Look through the lines below; wherever the word "which" appears, copy that line.

*** Source material Section Begins ***

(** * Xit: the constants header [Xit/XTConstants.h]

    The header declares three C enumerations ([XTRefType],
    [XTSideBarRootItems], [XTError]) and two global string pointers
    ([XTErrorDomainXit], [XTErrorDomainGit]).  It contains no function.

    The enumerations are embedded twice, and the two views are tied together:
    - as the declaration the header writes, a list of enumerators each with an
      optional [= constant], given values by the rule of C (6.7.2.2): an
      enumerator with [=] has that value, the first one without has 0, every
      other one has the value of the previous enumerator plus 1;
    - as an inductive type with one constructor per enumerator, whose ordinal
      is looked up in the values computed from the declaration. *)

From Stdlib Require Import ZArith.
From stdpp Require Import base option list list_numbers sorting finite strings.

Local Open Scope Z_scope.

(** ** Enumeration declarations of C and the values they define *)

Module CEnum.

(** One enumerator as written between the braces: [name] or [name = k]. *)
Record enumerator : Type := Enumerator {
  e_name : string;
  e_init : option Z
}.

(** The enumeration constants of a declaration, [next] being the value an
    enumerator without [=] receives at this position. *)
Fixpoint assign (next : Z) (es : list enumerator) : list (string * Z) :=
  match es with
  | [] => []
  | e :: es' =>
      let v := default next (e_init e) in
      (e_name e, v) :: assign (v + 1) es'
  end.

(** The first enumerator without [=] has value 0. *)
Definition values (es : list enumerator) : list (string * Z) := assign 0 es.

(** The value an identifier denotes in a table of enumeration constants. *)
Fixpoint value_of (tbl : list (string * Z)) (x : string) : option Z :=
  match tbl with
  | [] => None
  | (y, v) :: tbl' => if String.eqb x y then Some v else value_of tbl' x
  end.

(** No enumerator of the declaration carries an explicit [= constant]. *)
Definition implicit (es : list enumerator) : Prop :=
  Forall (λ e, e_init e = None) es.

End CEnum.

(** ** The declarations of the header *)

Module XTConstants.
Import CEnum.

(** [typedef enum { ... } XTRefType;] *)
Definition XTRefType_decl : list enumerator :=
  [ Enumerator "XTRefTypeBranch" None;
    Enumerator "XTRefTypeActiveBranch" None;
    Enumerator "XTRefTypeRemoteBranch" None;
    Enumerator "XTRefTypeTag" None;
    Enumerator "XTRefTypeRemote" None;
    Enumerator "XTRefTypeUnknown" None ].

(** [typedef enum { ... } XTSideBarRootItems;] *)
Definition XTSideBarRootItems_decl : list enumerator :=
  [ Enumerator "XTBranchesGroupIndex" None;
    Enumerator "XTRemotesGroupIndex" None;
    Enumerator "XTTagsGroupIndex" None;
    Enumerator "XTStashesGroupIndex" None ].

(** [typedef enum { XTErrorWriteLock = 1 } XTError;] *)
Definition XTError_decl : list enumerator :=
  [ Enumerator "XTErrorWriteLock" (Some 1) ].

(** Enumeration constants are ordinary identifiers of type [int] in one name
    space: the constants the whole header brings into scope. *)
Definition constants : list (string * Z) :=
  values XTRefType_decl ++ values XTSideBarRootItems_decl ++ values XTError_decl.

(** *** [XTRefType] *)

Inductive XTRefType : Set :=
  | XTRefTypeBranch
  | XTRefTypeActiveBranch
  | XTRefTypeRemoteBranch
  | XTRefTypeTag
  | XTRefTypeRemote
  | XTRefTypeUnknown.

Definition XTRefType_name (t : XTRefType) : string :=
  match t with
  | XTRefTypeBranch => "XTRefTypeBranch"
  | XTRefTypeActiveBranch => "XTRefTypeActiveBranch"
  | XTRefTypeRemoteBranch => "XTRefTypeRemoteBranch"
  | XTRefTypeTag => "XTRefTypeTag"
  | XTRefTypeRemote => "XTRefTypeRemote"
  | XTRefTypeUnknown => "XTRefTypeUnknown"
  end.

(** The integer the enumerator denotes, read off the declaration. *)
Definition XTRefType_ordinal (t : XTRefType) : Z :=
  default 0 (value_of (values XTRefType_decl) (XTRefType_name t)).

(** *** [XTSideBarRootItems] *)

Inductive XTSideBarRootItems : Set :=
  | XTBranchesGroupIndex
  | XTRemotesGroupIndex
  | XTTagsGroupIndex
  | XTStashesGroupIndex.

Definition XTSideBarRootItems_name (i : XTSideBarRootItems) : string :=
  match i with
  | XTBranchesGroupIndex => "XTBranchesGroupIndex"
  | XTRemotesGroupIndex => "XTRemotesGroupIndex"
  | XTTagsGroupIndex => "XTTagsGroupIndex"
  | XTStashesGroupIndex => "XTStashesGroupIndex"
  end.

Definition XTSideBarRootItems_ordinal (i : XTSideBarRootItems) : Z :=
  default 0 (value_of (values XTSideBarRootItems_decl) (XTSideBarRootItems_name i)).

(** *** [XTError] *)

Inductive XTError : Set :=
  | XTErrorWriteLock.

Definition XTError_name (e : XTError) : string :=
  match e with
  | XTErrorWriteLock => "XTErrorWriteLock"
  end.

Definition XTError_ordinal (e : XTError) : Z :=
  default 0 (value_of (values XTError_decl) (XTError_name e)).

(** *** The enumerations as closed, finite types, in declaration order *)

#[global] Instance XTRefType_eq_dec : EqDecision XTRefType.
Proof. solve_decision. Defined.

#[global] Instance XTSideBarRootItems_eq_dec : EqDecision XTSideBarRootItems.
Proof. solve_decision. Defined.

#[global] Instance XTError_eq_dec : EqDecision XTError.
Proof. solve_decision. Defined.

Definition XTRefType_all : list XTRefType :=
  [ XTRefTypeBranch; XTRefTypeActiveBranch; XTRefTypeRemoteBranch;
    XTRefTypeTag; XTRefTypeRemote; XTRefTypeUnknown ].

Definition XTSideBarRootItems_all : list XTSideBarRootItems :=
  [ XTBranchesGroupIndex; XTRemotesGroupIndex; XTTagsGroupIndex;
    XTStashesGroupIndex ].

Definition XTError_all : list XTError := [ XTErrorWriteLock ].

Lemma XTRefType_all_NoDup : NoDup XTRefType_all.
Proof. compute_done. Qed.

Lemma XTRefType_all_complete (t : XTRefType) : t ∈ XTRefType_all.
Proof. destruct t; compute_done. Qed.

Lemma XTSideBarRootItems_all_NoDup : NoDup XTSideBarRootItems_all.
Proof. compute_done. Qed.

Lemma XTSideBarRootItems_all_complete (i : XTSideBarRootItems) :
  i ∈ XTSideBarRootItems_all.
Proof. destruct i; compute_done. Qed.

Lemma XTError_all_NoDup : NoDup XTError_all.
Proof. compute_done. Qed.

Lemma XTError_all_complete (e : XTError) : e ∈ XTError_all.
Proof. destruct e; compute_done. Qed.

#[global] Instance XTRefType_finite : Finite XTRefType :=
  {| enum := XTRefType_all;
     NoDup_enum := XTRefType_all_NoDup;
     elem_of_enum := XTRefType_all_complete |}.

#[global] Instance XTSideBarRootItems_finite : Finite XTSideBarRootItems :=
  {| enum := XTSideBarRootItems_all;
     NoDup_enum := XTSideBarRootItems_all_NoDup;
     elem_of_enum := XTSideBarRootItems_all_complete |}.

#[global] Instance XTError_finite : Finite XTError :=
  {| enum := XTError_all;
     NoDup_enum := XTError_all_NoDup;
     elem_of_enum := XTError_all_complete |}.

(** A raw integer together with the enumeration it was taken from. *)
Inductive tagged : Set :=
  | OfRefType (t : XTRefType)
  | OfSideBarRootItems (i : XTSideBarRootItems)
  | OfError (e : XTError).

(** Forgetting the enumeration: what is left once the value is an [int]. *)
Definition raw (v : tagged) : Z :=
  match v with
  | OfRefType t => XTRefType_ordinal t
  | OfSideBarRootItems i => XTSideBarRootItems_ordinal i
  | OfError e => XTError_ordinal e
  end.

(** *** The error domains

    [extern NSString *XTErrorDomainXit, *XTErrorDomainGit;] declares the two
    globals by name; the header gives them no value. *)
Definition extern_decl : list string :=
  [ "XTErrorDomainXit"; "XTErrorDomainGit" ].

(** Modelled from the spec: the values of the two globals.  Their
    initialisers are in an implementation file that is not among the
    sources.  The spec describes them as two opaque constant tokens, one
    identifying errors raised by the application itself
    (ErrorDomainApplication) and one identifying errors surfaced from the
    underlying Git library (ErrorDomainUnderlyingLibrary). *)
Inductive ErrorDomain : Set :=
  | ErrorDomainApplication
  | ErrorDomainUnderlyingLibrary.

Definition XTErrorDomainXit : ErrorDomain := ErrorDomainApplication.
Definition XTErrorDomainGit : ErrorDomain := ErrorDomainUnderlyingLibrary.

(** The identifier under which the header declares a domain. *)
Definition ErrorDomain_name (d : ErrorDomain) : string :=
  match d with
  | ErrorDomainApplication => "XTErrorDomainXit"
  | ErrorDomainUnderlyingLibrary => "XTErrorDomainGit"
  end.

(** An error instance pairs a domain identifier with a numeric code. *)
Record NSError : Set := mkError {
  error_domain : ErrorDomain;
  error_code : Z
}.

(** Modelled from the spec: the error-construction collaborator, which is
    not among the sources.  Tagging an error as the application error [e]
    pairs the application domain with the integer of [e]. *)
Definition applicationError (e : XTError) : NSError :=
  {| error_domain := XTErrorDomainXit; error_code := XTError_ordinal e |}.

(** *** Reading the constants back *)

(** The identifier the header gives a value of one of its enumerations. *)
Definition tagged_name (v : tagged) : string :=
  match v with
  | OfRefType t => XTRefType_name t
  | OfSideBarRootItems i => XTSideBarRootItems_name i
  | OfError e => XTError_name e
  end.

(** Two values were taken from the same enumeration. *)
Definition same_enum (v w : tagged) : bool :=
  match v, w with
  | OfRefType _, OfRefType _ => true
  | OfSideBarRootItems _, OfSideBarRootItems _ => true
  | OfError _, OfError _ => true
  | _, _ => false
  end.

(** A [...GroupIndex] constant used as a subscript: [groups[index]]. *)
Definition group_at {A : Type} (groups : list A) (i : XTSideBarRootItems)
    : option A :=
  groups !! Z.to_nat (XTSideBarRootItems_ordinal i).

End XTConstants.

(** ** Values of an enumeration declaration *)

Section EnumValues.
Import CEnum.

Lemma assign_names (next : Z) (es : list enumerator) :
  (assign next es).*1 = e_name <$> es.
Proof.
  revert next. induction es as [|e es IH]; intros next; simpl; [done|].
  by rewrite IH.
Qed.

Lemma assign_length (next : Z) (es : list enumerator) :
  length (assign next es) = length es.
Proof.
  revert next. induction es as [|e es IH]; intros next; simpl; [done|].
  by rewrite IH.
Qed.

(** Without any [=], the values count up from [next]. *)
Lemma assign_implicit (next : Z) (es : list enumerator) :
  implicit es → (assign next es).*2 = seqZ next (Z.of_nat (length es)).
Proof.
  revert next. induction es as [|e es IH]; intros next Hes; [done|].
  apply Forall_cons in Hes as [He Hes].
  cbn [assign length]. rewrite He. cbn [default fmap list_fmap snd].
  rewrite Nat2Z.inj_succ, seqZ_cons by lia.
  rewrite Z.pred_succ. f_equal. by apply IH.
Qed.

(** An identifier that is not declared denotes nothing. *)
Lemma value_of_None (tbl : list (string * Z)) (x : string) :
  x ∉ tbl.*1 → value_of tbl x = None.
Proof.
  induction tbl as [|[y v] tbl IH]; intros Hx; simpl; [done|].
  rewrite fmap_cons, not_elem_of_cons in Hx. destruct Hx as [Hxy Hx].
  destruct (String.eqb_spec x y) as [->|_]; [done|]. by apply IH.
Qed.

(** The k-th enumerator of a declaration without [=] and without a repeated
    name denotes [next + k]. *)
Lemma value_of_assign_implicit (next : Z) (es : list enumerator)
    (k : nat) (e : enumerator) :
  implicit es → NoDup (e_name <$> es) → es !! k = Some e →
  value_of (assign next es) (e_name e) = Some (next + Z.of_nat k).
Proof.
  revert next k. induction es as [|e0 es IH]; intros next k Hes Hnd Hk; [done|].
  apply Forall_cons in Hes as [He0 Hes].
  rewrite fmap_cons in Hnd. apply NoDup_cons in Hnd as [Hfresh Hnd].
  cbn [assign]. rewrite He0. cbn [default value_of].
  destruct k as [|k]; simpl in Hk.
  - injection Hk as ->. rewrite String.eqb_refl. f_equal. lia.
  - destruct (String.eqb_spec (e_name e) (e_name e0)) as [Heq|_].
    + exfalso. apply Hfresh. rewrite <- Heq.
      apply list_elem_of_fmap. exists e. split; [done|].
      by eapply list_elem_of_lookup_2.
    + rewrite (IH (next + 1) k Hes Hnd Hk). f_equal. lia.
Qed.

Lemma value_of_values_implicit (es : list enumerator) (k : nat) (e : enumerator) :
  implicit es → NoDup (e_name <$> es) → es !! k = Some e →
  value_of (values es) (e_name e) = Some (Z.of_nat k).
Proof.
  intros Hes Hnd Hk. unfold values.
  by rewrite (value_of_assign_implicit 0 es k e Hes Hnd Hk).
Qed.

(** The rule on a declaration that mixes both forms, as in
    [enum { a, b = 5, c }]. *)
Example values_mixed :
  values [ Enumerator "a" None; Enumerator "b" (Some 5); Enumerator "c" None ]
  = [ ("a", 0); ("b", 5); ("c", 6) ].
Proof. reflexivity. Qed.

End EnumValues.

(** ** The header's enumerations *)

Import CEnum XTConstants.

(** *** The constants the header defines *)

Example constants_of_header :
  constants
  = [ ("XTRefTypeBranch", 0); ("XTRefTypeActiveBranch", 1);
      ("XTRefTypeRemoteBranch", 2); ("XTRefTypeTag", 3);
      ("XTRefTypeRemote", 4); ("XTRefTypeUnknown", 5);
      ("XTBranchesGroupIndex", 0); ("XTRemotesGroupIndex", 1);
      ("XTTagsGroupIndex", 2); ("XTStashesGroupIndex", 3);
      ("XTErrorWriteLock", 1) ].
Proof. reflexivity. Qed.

*** Source material Section Ends ***

## Exercise answer
(** The identifier under which the header declares a domain. *)
(** Modelled from the spec: the error-construction collaborator, which is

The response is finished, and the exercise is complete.